Redlines on redlines in the document
When you (or the AI) propose another edit where an AI redline already exists, Aline layers the new change correctly—e.g. first pass changes
A → B
, a follow-up changes
B → C
—with markers and text staying where they belong.
Clearer diffs while you review
In the assistant, redlines stream in with
visual before/after
views, including prior deletions, so you can sanity-check each pass before accept/reject. The suggestions toolbar also
appears promptly
as redlines stream in, so you’re not waiting on the UI to catch up with the model.
Why it matters for legal teams
  • Negotiation-realistic workflow:
    First draft from AI, then refine against client comments, internal standards, or partner feedback—same rhythm as redlining a Word doc, without export/import loops.
  • Precision on stacked changes:
    Updates stay scoped to the intended clause; fixes reduce drift where a second pass could swallow adjacent text or mis-align markers—critical for defined terms, lists, and cross-references.
  • Faster deal cycles:
    Less “reject everything and regenerate”; more targeted passes. Streaming redlines + a responsive toolbar keep review moving during long agent runs.
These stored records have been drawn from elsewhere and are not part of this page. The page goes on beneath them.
(* ===== verification/Launch.v ===== *)
(** How a node comes up and goes down: the options, the construction and the shutdown of
    [src/cmd/validator/main.go], and [NewP2PHost] of [src/pkg/network/host.go].

    What the operating system and libp2p answer is in [Answers]. A construction is the trace of what it
    opens and closes, and the node, where it succeeds. *)

From S2P Require Import Prelude GoStrings GoFlag VectorClock TicketMachine Proto Messages Pbft GossipCache GossipEngine Storage Network Notifier Validator Discovery Manager.

Module Launch.
Import GoStrings.

(** * Options *)

Record Config := MkConfig {
  cfg_NodeID : string;
  cfg_ListenPort : Z;
  cfg_APIPort : Z;
  cfg_DataDir : string;
  cfg_BootstrapPeers : list string;
  cfg_IsBootstrap : bool;
  cfg_IsPrimary : bool;
  cfg_TotalNodes : Z;
  cfg_APIKey : string;
}.

(** The variables of the flags *)
Record Flags := MkFlags {
  fl_id : string;
  fl_port : Z;
  fl_api_port : Z;
  fl_data_dir : string;
  fl_bootstrap : string;
  fl_bootstrap_node : bool;
  fl_primary : bool;
  fl_total_nodes : Z;
  fl_api_key : string;
}.

Definition default_flags : Flags := MkFlags "node0" 4001 8080 "./data" "" false false 4 "".

(** The flags that are defined, and whether they are boolean *)
Definition formal (name : string) : option bool :=
  if bool_decide (name ∈ ["bootstrap-node"; "primary"]%string) then Some true
  else if bool_decide (name ∈ ["id"; "port"; "api-port"; "data-dir"; "bootstrap"; "total-nodes"; "api-key"]%string)
  then Some false
  else None.

Definition set_flag (name value : string) (fl : Flags) : option Flags :=
  let '(MkFlags i p a d b bn pr t k) := fl in
  if (name =? "id")%string then Some (MkFlags value p a d b bn pr t k)
  else if (name =? "port")%string then p ← GoFlag.ParseInt0 value; Some (MkFlags i p a d b bn pr t k)
  else if (name =? "api-port")%string then a ← GoFlag.ParseInt0 value; Some (MkFlags i p a d b bn pr t k)
  else if (name =? "data-dir")%string then Some (MkFlags i p a value b bn pr t k)
  else if (name =? "bootstrap")%string then Some (MkFlags i p a d value bn pr t k)
  else if (name =? "bootstrap-node")%string then bn ← GoFlag.ParseBool value; Some (MkFlags i p a d b bn pr t k)
  else if (name =? "primary")%string then pr ← GoFlag.ParseBool value; Some (MkFlags i p a d b bn pr t k)
  else if (name =? "total-nodes")%string then t ← GoFlag.ParseInt0 value; Some (MkFlags i p a d b bn pr t k)
  else if (name =? "api-key")%string then Some (MkFlags i p a d b bn pr t value)
  else None.

Definition parse_flags (args : list string) : option Flags := GoFlag.parse formal set_flag args default_flags.

Definition comma : ascii := ",".

(** The addresses of the [-bootstrap] flag *)
Definition split_peers (s : string) : list string :=
  if (s =? "")%string then []
  else omap (λ p, let trimmed := TrimSpace p in if (trimmed =? "")%string then None else Some trimmed)
         (Split s comma).

(** [env_key] is the environment variable [DTVN_API_KEY]. Flags that do not parse end the program. *)
Definition main_config (env_key : string) (args : list string) : option Config :=
  fl ← parse_flags args;
  let key := if (fl_api_key fl =? "")%string then env_key else fl_api_key fl in
  Some (MkConfig (fl_id fl) (fl_port fl) (fl_api_port fl) (fl_data_dir fl) (split_peers (fl_bootstrap fl))
    (fl_bootstrap_node fl) (fl_primary fl) (fl_total_nodes fl) key).

(** [os.Getenv] in a process that was started with the environment [env]: where a name is there more
    than once, [os/exec] passes on the last one. *)
Definition getenv (name : string) (env : list string) : string :=
  default ""%string (last (omap (lit (name +:+ "=")) env)).

(** The environment of a command: without one of its own, it gets that of the process. *)
Definition command_env (environ : list string) (cmd : Manager.Cmd) : list string :=
  default environ (Manager.cmd_Env cmd).

(** * Construction *)

Inductive resource := RContext | RStore | RHost | RDiscovery | RGossip | RPbft | RApi.

#[export] Instance resource_eq_dec : EqDecision resource.
Proof. solve_decision. Defined.

Inductive action := Opened (r : resource) | Closed (r : resource).

#[export] Instance action_eq_dec : EqDecision action.
Proof. solve_decision. Defined.

Section node.
Context {DB : Type} `{Storage.BoltDB DB, Storage.JsonCodec Storage.TicketRecord}.
Context `{pb.ProtoMessage pb.ValidatorMessage, pb.ProtoMessage pb.PrePrepare,
  pb.ProtoMessage pb.Prepare, pb.ProtoMessage pb.Commit, pb.ProtoMessage pb.Request,
  pb.ProtoMessage pb.ViewChange, pb.ProtoMessage pb.Checkpoint, pb.ProtoMessage pb.StateUpdate,
  pb.ProtoMessage pb.StateSyncRequest, pb.ProtoMessage pb.StateSyncResponse}.

(** [NewMultiaddr] and [AddrInfoFromP2pAddr]; addresses are their text. The key of the host is what the
    seed's reader or a random one gives; [libp2p.New] answers with the host's identifier. The engine,
    the PBFT node and the API server could fail too. *)
Record Answers := MkAnswers {
  an_salt : string;                                     (** [DTVN_KEY_SEED] *)
  an_MkdirAll : string → error;
  an_Open : string → result DB;
  an_GenerateKey : option Network.deterministicReader → result string;
  an_NewMultiaddr : string → result string;
  an_AddrInfo : string → result Discovery.AddrInfo;
  an_NewHost : string → string → result string;
  an_NewDHT : error;
  an_Bootstrap : error;
  an_Connect : list Discovery.AddrInfo → list (Discovery.AddrInfo * error);
  an_gossip : error;
  an_pbft : error;
  an_api : error;
}.

(** The peers that can be parsed; an address without an identifier is kept without one. *)
Definition parse_bootstrap (a : Answers) (peerAddrs : list string) : list Discovery.AddrInfo :=
  omap (λ peerAddr,
    if (peerAddr =? "")%string then None
    else match an_NewMultiaddr a peerAddr with
         | Err _ => None
         | Ok addr =>
             match an_AddrInfo a addr with
             | Err _ => Some (Discovery.MkAddrInfo "" [addr])
             | Ok peerInfo => Some peerInfo
             end
         end) peerAddrs.

(** [cfg.PrivateKey] is never set: the key comes from the identifier of the node, or is random. *)
Definition NewP2PHost (a : Answers) (listenPort : Z) (nodeID : string) : result string :=
  let key :=
    if (nodeID =? "")%string then Messages.wrap_err "failed to generate key pair" (an_GenerateKey a None)
    else Messages.wrap_err "failed to generate deterministic key"
      (Messages.wrap_err "failed to generate deterministic key"
         (an_GenerateKey a (Some (Network.key_reader (an_salt a) nodeID)))) in
  match key with
  | Err err => Err err
  | Ok privKey =>
      match an_NewMultiaddr a ("/ip4/0.0.0.0/tcp/" +:+ FormatInt listenPort) with
      | Err err => Err ("failed to create listen address: " +:+ err)
      | Ok listenAddr =>
          Messages.wrap_err "failed to create libp2p host" (an_NewHost a privKey listenAddr)
      end
  end.

Record Node := MkNode {
  nd_cfg : Config;
  nd_validator : Validator.ValidatorNode DB;
  nd_discovery : Discovery.Discovery Discovery.requests;
}.

(** [Stop]; what the components answer is ignored. [api] tells whether the server is there already. *)
Definition stop_actions (api : bool) : list action :=
  [Closed RContext] ++ (if api then [Closed RApi] else [])
  ++ [Closed RPbft; Closed RGossip; Closed RDiscovery; Closed RHost; Closed RStore].

(** The engine panics only where its cache has no room. [now] is the time in nanoseconds. *)
Definition NewValidatorNode (a : Answers) (now : Z) (cfg : Config) : list action * outcome (result Node) :=
  let fail tr e := (tr, Done (Err e)) in
  let t0 := [Opened RContext] in
  match an_MkdirAll a (cfg_DataDir cfg) with
  | Some err => fail (t0 ++ [Closed RContext]) ("failed to create data directory: " +:+ err)
  | None =>
      match Storage.NewStore (an_Open a (cfg_DataDir cfg +:+ "/" +:+ cfg_NodeID cfg +:+ ".db")) with
      | Err err => fail (t0 ++ [Closed RContext]) ("failed to initialize storage: " +:+ err)
      | Ok db =>
          let t1 := t0 ++ [Opened RStore] in
          match NewP2PHost a (cfg_ListenPort cfg) (cfg_NodeID cfg) with
          | Err err => fail (t1 ++ [Closed RStore; Closed RContext]) ("failed to initialize P2P host: " +:+ err)
          | Ok peerID =>
              let t2 := t1 ++ [Opened RHost] in
              let bootstrapPeers := parse_bootstrap a (cfg_BootstrapPeers cfg) in
              match Discovery.NewDiscovery (an_NewDHT a) (an_Bootstrap a) (an_Connect a bootstrapPeers) with
              | Err err =>
                  fail (t2 ++ [Closed RHost; Closed RStore; Closed RContext])
                    ("failed to initialize discovery: " +:+ err)
              | Ok d =>
                  let t3 := t2 ++ [Opened RDiscovery] in
                  let close3 := [Closed RDiscovery; Closed RHost; Closed RStore; Closed RContext] in
                  match an_gossip a with
                  | Some err => fail (t3 ++ close3) ("failed to initialize gossip engine: " +:+ err)
                  | None =>
                      match GossipEngine.NewGossipEngine (cfg_NodeID cfg) 0 with
                      | Panic why => (t3, Panic why)
                      | Done g =>
                          let t4 := t3 ++ [Opened RGossip] in
                          match an_pbft a with
                          | Some err => fail (t4 ++ close3) ("failed to initialize PBFT: " +:+ err)
                          | None =>
                              let t5 := t4 ++ [Opened RPbft] in
                              match an_api a with
                              | Some err => fail (t5 ++ stop_actions false) ("failed to initialize API server: " +:+ err)
                              | None =>
                                  let e := Validator.MkEnv db Notifier.NewStateNotifier g [] None (now / 1000000000) now in
                                  let n := Validator.setup (cfg_NodeID cfg) peerID (cfg_TotalNodes cfg)
                                    (cfg_IsPrimary cfg) e in
                                  (t5 ++ [Opened RApi], Done (Ok (MkNode cfg n (Discovery.node_discovery d))))
                              end
                          end
                      end
                  end
              end
          end
      end
  end.

(** * Start *)

(** The wait for peers: [counts] are the numbers of connected peers it sees, one a second, as long as
    the 15 seconds last. How many it looks at *)
Fixpoint await_peers (expected : Z) (counts : list Z) : nat :=
  match counts with
  | [] => 0
  | c :: counts => if (expected <=? c)%Z then 1 else S (await_peers expected counts)
  end.

Inductive started := SDiscovery | STickets | SGossip | SPbft | SApi | SAntiEntropy.

(** What is started, in order; [discovery] and [api] are the errors of the two [Start] methods, which
    the code never returns. *)
Definition Start (discovery api : error) (counts : list Z) (n : Node) : Node * list started * nat * error :=
  match discovery with
  | Some err => (n, [], 0, Some ("failed to start discovery: " +:+ err))
  | None =>
      let expectedPeers := (wrap_i64 (cfg_TotalNodes (nd_cfg n) - 1))%Z in
      let waited := if (0 <? expectedPeers)%Z then await_peers expectedPeers (take 15 counts) else 0 in
      let n := MkNode (nd_cfg n) (Validator.start (nd_validator n)) (nd_discovery n) in
      let st := [SDiscovery; STickets; SGossip; SPbft] in
      match api with
      | Some err => (n, st, waited, Some ("failed to start API server: " +:+ err))
      | None => (n, st ++ [SApi; SAntiEntropy], waited, None)
      end
  end.

(** The loop of [runAntiEntropy]: at each tick, while the context lives, state is requested from a peer;
    [picks] has the peers connected at each tick and the one that is drawn. *)
Definition runAntiEntropy (picks : list (nat * list string)) (n : Validator.ValidatorNode DB) :
    Validator.ValidatorNode DB :=
  foldl (λ n p, Validator.performAntiEntropySync p.1 p.2 n) n picks.

(** How [main] ends: in [flag.Parse], or with an exit status. *)
Inductive ending := InFlags | Exit (status : Z).

(** The run of the program, with what it opens and closes. *)
Definition main (env_key : string) (args : list string) (a : Answers) (now : Z) (discovery api : error)
    (counts : list Z) : list action * outcome ending :=
  match main_config env_key args with
  | None => ([], Done InFlags)
  | Some cfg =>
      match NewValidatorNode a now cfg with
      | (tr, Panic why) => (tr, Panic why)
      | (tr, Done (Err _)) => (tr, Done (Exit 1))
      | (tr, Done (Ok n)) =>
          match Start discovery api counts n with
          | (_, _, _, Some _) => (tr, Done (Exit 1))
          | (_, _, _, None) => (tr ++ stop_actions true, Done (Exit 0))
          end
      end
  end.
End node.
Arguments Answers : clear implicits.
Arguments Node : clear implicits.
End Launch.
  • Better review hygiene:
    See what each pass actually does in chat before you accept; refine from the suggestion you’re looking at instead of re-describing the whole document.
  • Playbook-driven iteration:
    Use Refine to steer toward your fallback positions or house style on
    this
    change, not only on net-new language.
Also in this release
  • Faster AI models
    — Gemini Flash upgraded to 3.x for snappier assistant responses where that model is used.
  • Smarter document use in multi-step tasks
    — Subagents avoid re-reading documents they already fully loaded, so complex harness runs stay more efficient.